Katrina: Blaming the Victims of Trauma
In the weeks after the levees broke, it seemed to many in New Orleans, including Mayor Ray Nagin, that thousands and thousands of their fellows must be dead, caught in undiscovered crawl spaces and flooded attics, or floating as corpses down the street. Now that the process of actually counting the bodies has begun, it seems that the toll will not be quite so heavy. Mercifully, most seem to expect hundreds rather than thousands of deaths.
We tend to judge and to remember disasters according to the mortality they produce, to the number of bodies they leave in their wake. But, in fact, tallying deaths is not a good way to approximate the suffering that a population experiences when a catastrophe sends them fleeing from homes. Although the vast majority of the people trapped in the Convention Center or the Superdome emerged alive, the real trauma of this ordeal is written not in the number of bodies but in the gruesome series of events that forced the citizens of New Orleans to flee the destruction of their city, only to find themselves without support or protection, just as if they had been left for dead.

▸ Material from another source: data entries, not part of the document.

(* ===== verification/Lifecycle.v ===== *)
(** * The life of a policy

    The status of a policy is documented as a state machine: unscheduled,
    scheduled, pending, active. [lifecycle] is that machine, and the
    reconciliation of a policy refines it on every outcome, errors included.
    [step] interleaves the reconciliations of every controller with whatever
    else happens in the cluster. The last part is about what no reconciliation
    of a policy touches: the webhook configuration of the kind it had before
    its field [mutating] was changed. *)

From S2P Require Import Prelude GoStd Json K8sTypes Concrete Constants PolicyTypes PolicyValidation PolicyServerTypes PolicyWebhook KubeClient FakeCluster ConfigMap Resources Deployment Certs CertController PolicyServerController Metrics PolicySubReconciler PolicyReconcile.

(** ** The machine *)

(** What a reconciliation finds in the cluster. *)
Record Facts := mkFacts {
  f_scheduled : Prop;   (* the policy names a policy server *)
  f_server : Prop;      (* that server was found *)
  f_reachable : Prop;   (* the policy is uniquely reachable on it, and can be enforced *)
}.

Inductive lifecycle (f : Facts) : string → string → Prop :=
| lc_keep s : lifecycle f s s
| lc_unscheduled s : ¬ f_scheduled f → lifecycle f s PolicyStatusUnscheduled
| lc_scheduled s : f_scheduled f → ¬ f_server f → lifecycle f s PolicyStatusScheduled
| lc_pending s :
    f_scheduled f → f_server f → s ≠ PolicyStatusActive → lifecycle f s PolicyStatusPending
| lc_active s :
    f_scheduled f → f_server f → f_reachable f → lifecycle f s PolicyStatusActive.

Section refinement.
Context {World : Type} `{K8sUtil, !K8sUtilLaws, KubeClient World, Environment World,
  Meter World, !KubeClientLaws World, !MeterLaws World}.
Implicit Types (w : World) (p : AnyPolicy) (r : policySubReconciler).

#[local] Instance same_but_preorder k key : PreOrder (@same_but World _ k key).
Proof.
  split; [by intros w k' key' _|]. intros w1 w2 w3 H12 H23 k' key' Hne.
  by rewrite H23, H12.
Qed.

(** The facts of the machine, in a cluster. *)
Definition facts r p w : Facts := {|
  f_scheduled := GetPolicyServer p ≠ "";
  f_server := ∃ ps, Get KPolicyServer (mkNN "" (GetPolicyServer p)) w = inr ps;
  f_reachable := ∃ ps secret, activatable r p w ps secret;
|}.

Definition status_of p : string := st_PolicyStatus (GetStatus p).

Lemma within_webhook_reconciled g g' r p secret name :
  within (same_but (webhook_kind p) (webhook_key p))
    (if IsMutating p then wrap_err g (reconcileMutatingWebhookConfiguration r p secret name)
     else wrap_err g' (reconcileValidatingWebhookConfiguration r p secret name) : M World unit).
Proof.
  unfold webhook_kind, reconcileMutatingWebhookConfiguration,
    reconcileValidatingWebhookConfiguration.
  destruct (IsMutating p); (apply within_wrap, within_bind; [apply _| |intros; apply within_ret; apply _]);
    apply within_wrap, CreateOrPatch_frame; try apply _; try done;
    intros o; apply within_ret; apply _.
Qed.

(** What an attempt on a scheduled policy may have done to the world and the
    local copy, wherever it stopped. *)
Definition attempted (r : policySubReconciler) w p (st : World * AnyPolicy) : Prop :=
  restatus p st.2 ∧ same_but (webhook_kind p) (webhook_key p) w st.1 ∧
  (status_of st.2 = status_of p ∨
   status_of st.2 = PolicyStatusActive ∧
     ∃ ps secret, activatable r p w ps secret ∧ enforced r p ps secret st.1).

An alternative method of understanding the scale of disasters (if there is a need to do so, in the first place), relates precisely to the mental “scarring” that victims of disaster suffer. An example of this form of measurement can be found in much of the literature published by humanitarian organizations regarding third world conflicts, particularly those involving child soldiers. Populations of militarized children are found to suffer from high rates of traumatic illnesses, particularly post-traumatic stress disorder (PTSD), a term we use to refer to a constellation of symptoms including emotional numbing, nervousness, and repressive repetitive traumatic memories.
No one has yet conducted a trauma survey of the Gulf Coast region, but there is little doubt about what such a survey would find regarding the people who survived this massive storm. Residents of New Orleans who witnessed the storm have had their entire world turned upside down: they are shocked in disbelief at the chaos that has erupted in their city since the water came in; they are feeling vulnerable and afraid, and with good reason. Kai Erikson’s important study of a 1972 West Virginia flood, Everything in Its Path: Destruction of Community in the Buffalo Creek Flood, is important reading these days. The book describes in physical detail the reactions of the traumatized survivors a flood that descended when a mining dam burst near the town.